Le genre journalistique que constitue la critique, tout comme la chronique qui tient davantage de l’éditorial et du commentaire que de l’information stricte, laisse à son auteur une grande discrétion dans l’expression de ses prises de position et de ses points de vue.
On ne saurait en effet exiger de ceux qui exercent les fonctions de critique, de chroniqueur ou d’éditorialiste qu’ils véhiculent dans leurs écrits des messages qui épousent intégralement l’image et le sens que veulent donner à leurs actions des individus ou des groupes, sans compromettre la liberté d’expression, la liberté d’opinion et partant la liberté de la presse et le droit du public à l’information.
Ceci dit, et d’autre part, quiconque a le droit strict de s’attendre à ce que la presse ne présente pas de lui une image déformée.

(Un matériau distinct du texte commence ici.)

Lemma sendUInt32_out (v : Z) (st : Firmware) :
  sendUInt32 v st = set_serialOut (serialOut st ++ littleEndian 4 v) st.
Proof.
  unfold sendUInt32, serialWrite; simpl.
  rewrite <- !app_assoc, !u8_land_255. simpl.
  rewrite !(Z.shiftr_div_pow2 v) by lia.
  change (2 ^ 8)%Z with 256%Z.
  rewrite !Z.div_div by lia.
  destruct st; reflexivity.
Qed.

(** X9: [sendUInt16] and [sendUInt32] write the two and the four low bytes
    of their argument, lowest first: read back in that order the bytes give
    the argument modulo [2^16] and [2^32]; nothing but the serial output
    changes. *)
Theorem sendUInt_little_endian (v : Z) (st : Firmware) :
  sendUInt16 v st = set_serialOut (serialOut st ++ littleEndian 2 v) st /\
  sendUInt32 v st = set_serialOut (serialOut st ++ littleEndian 4 v) st /\
  fromLittleEndian (littleEndian 2 v) = (v mod 2 ^ 16)%Z /\
  fromLittleEndian (littleEndian 4 v) = (v mod 2 ^ 32)%Z /\
  Forall (fun b => (0 <= b < 256)%Z) (littleEndian 2 v ++ littleEndian 4 v).
Proof.
  split; [apply sendUInt16_out |]. split; [apply sendUInt32_out |].
  split; [apply (fromLittleEndian_littleEndian 2) |].
  split; [apply (fromLittleEndian_littleEndian 4) |].
  apply Forall_app. split; apply littleEndian_bytes.
Qed.

#[local] Arguments Z.modulo : simpl never.
#[local] Arguments Z.div : simpl never.
#[local] Arguments Z.land : simpl never.
#[local] Arguments Z.shiftr : simpl never.
#[local] Arguments Z.pow : simpl never.
#[local] Arguments u8 : simpl never.
#[local] Arguments u16 : simpl never.

(** ** The reply to the info command *)

Lemma set_serialOut_id (st : Firmware) : st = set_serialOut (serialOut st) st.
Proof. destruct st; reflexivity. Qed.

Lemma serialWrite_acc (b : Z) (l : list Z) (st : Firmware) :
  serialWrite b (set_serialOut l st) = set_serialOut (l ++ [u8 b]) st.
Proof. reflexivity. Qed.

Lemma sendUInt16_acc (v : Z) (l : list Z) (st : Firmware) :
  sendUInt16 v (set_serialOut l st) = set_serialOut (l ++ littleEndian 2 v) st.
Proof. rewrite sendUInt16_out. reflexivity. Qed.

Lemma sendUInt32_acc (v : Z) (l : list Z) (st : Firmware) :
  sendUInt32 v (set_serialOut l st) = set_serialOut (l ++ littleEndian 4 v) st.
Proof. rewrite sendUInt32_out. reflexivity. Qed.

Lemma serialWriteAll_acc (bs : list Z) :
  forall (l : list Z) (st : Firmware),
    serialWriteAll bs (set_serialOut l st) = set_serialOut (l ++ (u8 <$> bs)) st.
Proof.
  unfold serialWriteAll.
  induction bs as [| b bs IH]; intros l st; simpl.
  - rewrite app_nil_r. reflexivity.
  - rewrite serialWrite_acc, IH, <- app_assoc. reflexivity.
Qed.

(** [sendInfo] writes the payload and changes nothing else. *)
Lemma sendInfo_out (env : Env) (st : Firmware) :
  sendInfo env st = set_serialOut (serialOut st ++ infoPayload env) st.
Proof.
  unfold sendInfo. cbv zeta.
  rewrite (set_serialOut_id st) at 1.
  repeat first [ rewrite sendUInt16_acc | rewrite sendUInt32_acc
               | rewrite serialWrite_acc | rewrite serialWriteAll_acc ].
  f_equal. rewrite <- !app_assoc. f_equal.
Qed.

(** The bytes [sendResponse] writes, by the fields of the result. *)
Lemma sendResponse_out (st : Firmware) :
  sendResponse st
  = set_serialOut
      (serialOut st
       ++ if hasError (result st) then [ERROR_CODE]
          else (if hasOutput (result st)
                then (outputValue (result st) mod 2 ^ 8)%Z
                     :: (if isTwoByteOutput (result st)
                         then [((outputValue (result st) / 2 ^ 8) mod 2 ^ 8)%Z]
                         else [])
                else [])
               ++ [SUCCESS_CODE])
      st.
Proof.
  unfold sendResponse, serialWrite.
  destruct st as [t n b k [e o w v] pl so sl]; simpl.
  destruct e, o, w; simpl; rewrite <- ?app_assoc; simpl;
    rewrite ?u8_land_255, ?shiftr_8; reflexivity.
Qed.

(** X10: the info command is answered by the payload, 54 bytes that start
    with the magic number [0xB416], low byte first, then by a zero byte,
    the low byte of the unused [outputValue], and only then by
    [SUCCESS_CODE]; the pins and the channel table are left alone. *)
Theorem info_response (A0 : Z) (env : Env) (st : Firmware) :
  byteAt 0 st = CMD_INFO ->
  exists st',
    executeBufferedCommand A0 env st = Returned st' /\
    serialOut (sendResponse st')
    = serialOut st ++ infoPayload env ++ [0%Z; SUCCESS_CODE] /\
    length (infoPayload env) = 54%nat /\
    take 2 (infoPayload env) = [0x16; 0xB4]%Z /\
    pinLog (sendResponse st') = pinLog st /\
    softPWM (sendResponse st') = softPWM st /\
    softPWMCount (sendResponse st') = softPWMCount st.
Proof.
  intros Hop. unfold executeBufferedCommand. cbv zeta.
  change (byteAt 0 (set_result _ st)) with (byteAt 0 st). rewrite Hop.
  change (negb (CMD_INFO =? CMD_NOP)%Z && negb (CMD_INFO =? CMD_RESET)%Z
          && negb (CMD_INFO =? CMD_INFO)%Z) with false.
  cbv iota. unfold runCommand.
  change (CMD_INFO =? CMD_NOP)%Z with false.
  change (CMD_INFO =? CMD_INFO)%Z with true. cbv iota.
  rewrite sendInfo_out.
  eexists. split; [reflexivity |].
  split; [| split; [reflexivity | split; [reflexivity |]]].
  - generalize (infoPayload env). intros payload.
    rewrite sendResponse_out. simpl. rewrite <- !app_assoc. reflexivity.
  - generalize (infoPayload env). intros payload. repeat split.
Qed.

Lemma info_response_witness :
  exists st',
    executeBufferedCommand 14 (quietEnv 258)
      (set_bufferIndex 1 (set_commandBuffer [1]%Z initFirmware)) = Returned st' /\
    take 10 (serialOut (sendResponse st')) = [0x16; 0xB4; 1; 0; 2; 1; 0; 0; 0xDC; 0x05]%Z /\
    drop 54 (serialOut (sendResponse st')) = [0%Z; SUCCESS_CODE].
Proof.
  destruct (info_response 14 (quietEnv 258)
              (set_bufferIndex 1 (set_commandBuffer [1]%Z initFirmware)))
    as (st' & Hrun & Hout & _); [reflexivity |].
  exists st'. split; [exact Hrun |]. rewrite Hout. split; reflexivity.
Defined.

(** ** Responses and their terminator *)

Lemma setPWM_host (p duty now : Z) (st : Firmware) :
  result (setPWM p duty now st).2 = result st /\
  serialOut (setPWM p duty now st).2 = serialOut st.
Proof.
  destruct (isHardwarePWMPin p) eqn:Hhw.
  { unfold setPWM. rewrite Hhw. split; reflexivity. }
  destruct (setPWM_soft p duty now st Hhw) as [log ->]. cbv zeta.
  destruct (MAX_SOFT_PWM <=? _)%nat; [split; reflexivity |].
  destruct (duty =? 0)%Z.
  - destruct (_ <? _)%nat; split; reflexivity.
  - split; reflexivity.
Qed.

Lemma resetScan_result (p : Z) (n : nat) :
  forall (i : nat) (st : Firmware), result (resetScan p n i st) = result st.
Proof.
  induction n as [| n IH]; intros i st; simpl; [reflexivity |].
  destruct (pin (slot i st) =? p)%Z; [reflexivity |]. rewrite IH. reflexivity.
Qed.

(** What each branch of the [switch] sends, on a fresh result. *)
Lemma runCommand_response (env : Env) (command p : Z) (st : Firmware) :
  result st = mkResult false false false 0 ->
  match runCommand env command p st with
  | Returned st' =>
      exists out,
        serialOut (sendResponse st')
        = serialOut st ++ out
          ++ [if hasError (result st') then ERROR_CODE else SUCCESS_CODE] /\
        (hasError (result st') = true -> out = [])
  | Restarted s =>
      command = CMD_RESET /\
      s = set_serialOut (serialOut st ++ [SUCCESS_CODE]) st
  end.
Proof.
  intros Hres. unfold runCommand.
  destruct (command =? CMD_NOP)%Z.
  { exists []. rewrite sendResponse_out, Hres. simpl. split; [reflexivity | auto]. }
  destruct (command =? CMD_INFO)%Z.
  { rewrite sendInfo_out. generalize (infoPayload env). intros payload.
    exists (payload ++ [0%Z]). rewrite sendResponse_out. simpl. rewrite Hres; simpl.
    rewrite <- !app_assoc. split; [reflexivity | discriminate]. }
  destruct (command =? CMD_DIGITALREAD)%Z.
  { exists [(u16 (digitalReadOf env p) mod 2 ^ 8)%Z]. rewrite sendResponse_out. simpl. rewrite Hres; simpl.
    split; [reflexivity | discriminate]. }
  destruct (command =? CMD_DIGITALWRITE)%Z.
  { exists []. rewrite sendResponse_out. simpl.
    destruct (resetScan_table p (softPWMCount st) 0 st) as (_ & _ & Hs & _).
    unfold resetPWM. rewrite resetScan_result, Hres, Hs. simpl.
    split; [reflexivity | auto]. }
  destruct (command =? CMD_ANALOGREAD)%Z.
  { exists [(u16 (analogReadOf env p) mod 2 ^ 8)%Z;
            ((u16 (analogReadOf env p) / 2 ^ 8) mod 2 ^ 8)%Z].
    rewrite sendResponse_out. simpl. rewrite Hres; simpl.
    split; [reflexivity | discriminate]. }
  destruct (command =? CMD_ANALOGWRITE)%Z.
  { destruct (setPWM_host p (byteAt 2 st) (millisAtCommand env) st) as [Hr Hs].
    destruct (setPWM p (byteAt 2 st) (millisAtCommand env) st) as [ok st1].
    simpl in Hr, Hs. exists []. rewrite sendResponse_out. simpl.
    rewrite Hr, Hres, Hs. destruct ok; simpl; split; reflexivity || auto. }
  destruct (Z.eqb_spec command CMD_RESET) as [Heq | _].
  { split; [exact Heq |]. rewrite sendResponse_out. simpl.
    destruct st; simpl in *; subst. reflexivity. }
  destruct (command =? CMD_PINMODE)%Z.
  - exists []. rewrite sendResponse_out. simpl. rewrite Hres. simpl.
    split; [reflexivity | auto].
  - exists []. rewrite sendResponse_out. simpl. split; reflexivity.
Qed.

(** X11: the reset command, and no other, ends in the restart of the
    firmware, after it has written [SUCCESS_CODE] alone, the pins and the
    channel table being as they were; every other first byte makes the
    command return.  Whatever the buffer holds, a command that returns is
    answered by bytes that end in [ERROR_CODE] when it failed and in
    [SUCCESS_CODE] when it did not, and a failed command is answered by
    [ERROR_CODE] alone. *)
Theorem response_terminator (A0 : Z) (env : Env) (st : Firmware) :
  match executeBufferedCommand A0 env st with
  | Returned st' =>
      exists out,
        serialOut (sendResponse st')
        = serialOut st ++ out
          ++ [if hasError (result st') then ERROR_CODE else SUCCESS_CODE] /\
        (hasError (result st') = true -> out = [])
  | Restarted s =>
      byteAt 0 st = CMD_RESET /\
      serialOut s = serialOut st ++ [SUCCESS_CODE] /\
      pinLog s = pinLog st /\ softPWM s = softPWM st /\
      softPWMCount s = softPWMCount st
  end /\
  (byteAt 0 st = CMD_RESET ->
   executeBufferedCommand A0 env st
   = Restarted (set_serialOut (serialOut st ++ [SUCCESS_CODE])
                  (set_result (mkResult false false false 0) st))) /\
  (byteAt 0 st <> CMD_RESET ->
   exists st', executeBufferedCommand A0 env st = Returned st').
Proof.
  split; [| split].
  - unfold executeBufferedCommand. cbv zeta.
    change (byteAt 0 (set_result _ st)) with (byteAt 0 st).
    change (byteAt 1 (set_result _ st)) with (byteAt 1 st).
    destruct (negb (byteAt 0 st =? CMD_NOP)%Z && _ && _).
    + destruct (readPin A0 (byteAt 1 st) false) as [p error].
      destruct error.
      * exists []. rewrite sendResponse_out. simpl. split; reflexivity.
      * pose proof (runCommand_response env (byteAt 0 st) p
                      (set_hasError false (set_result (mkResult false false false 0) st))
                      eq_refl) as H.
        destruct (runCommand env (byteAt 0 st) p _) as [st' | s].
        -- exact H.
        -- destruct H as [Hop ->]. repeat split. exact Hop.
    + pose proof (runCommand_response env (byteAt 0 st) 0
                    (set_result (mkResult false false false 0) st) eq_refl) as H.
      destruct (runCommand env (byteAt 0 st) 0 _) as [st' | s].
      * exact H.
      * destruct H as [Hop ->]. repeat split. exact Hop.
  - intros Hop. unfold executeBufferedCommand. cbv zeta.
    change (byteAt 0 (set_result _ st)) with (byteAt 0 st). rewrite Hop.
    change (negb (CMD_RESET =? CMD_NOP)%Z && negb (CMD_RESET =? CMD_RESET)%Z
            && negb (CMD_RESET =? CMD_INFO)%Z) with false.
    cbv iota. unfold runCommand.
    change (CMD_RESET =? CMD_NOP)%Z with false.
    change (CMD_RESET =? CMD_INFO)%Z with false.
    change (CMD_RESET =? CMD_DIGITALREAD)%Z with false.
    change (CMD_RESET =? CMD_DIGITALWRITE)%Z with false.
    change (CMD_RESET =? CMD_ANALOGREAD)%Z with false.
    change (CMD_RESET =? CMD_ANALOGWRITE)%Z with false.
    change (CMD_RESET =? CMD_RESET)%Z with true.
    cbv iota. rewrite sendResponse_out. reflexivity.
  - intros Hop.
    destruct (executeBufferedCommand_returns A0 env st Hop) as (st' & Hrun & _).
    exists st'. exact Hrun.
Qed.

De même les professionnels de l’information ne peuvent-ils, même par le truchement des genres journalistiques énumérés, renoncer aux exigences de rigueur et d’exactitude que leur impartissent leur fonction et leur responsabilité d’informateur public.
Or, malgré les inexactitudes telles l’absence de certaines personnes qui, effectivement, auraient été présentes à la nuit de la poésie, inexactitudes qui méritent, il est sûr, à l’auteur de la chronique le blâme d’avoir manqué de rigueur sur ce point, il n’est apparu au Conseil que ce seul manque ait faussé le sens de la critique du journaliste au point de transmettre au public une perception trompeuse ou mensongère de la nuit de la poésie.
Puisqu’il s’agit en effet d’un article de critique et non d’une article d’information stricte, il va de soi que les commentaires qu’on y retrouve reflètent les perceptions et les sentiments de l’auteur, lesquels sont matière d’opinion et relèvent de l’exercice normal de sa liberté d’expression.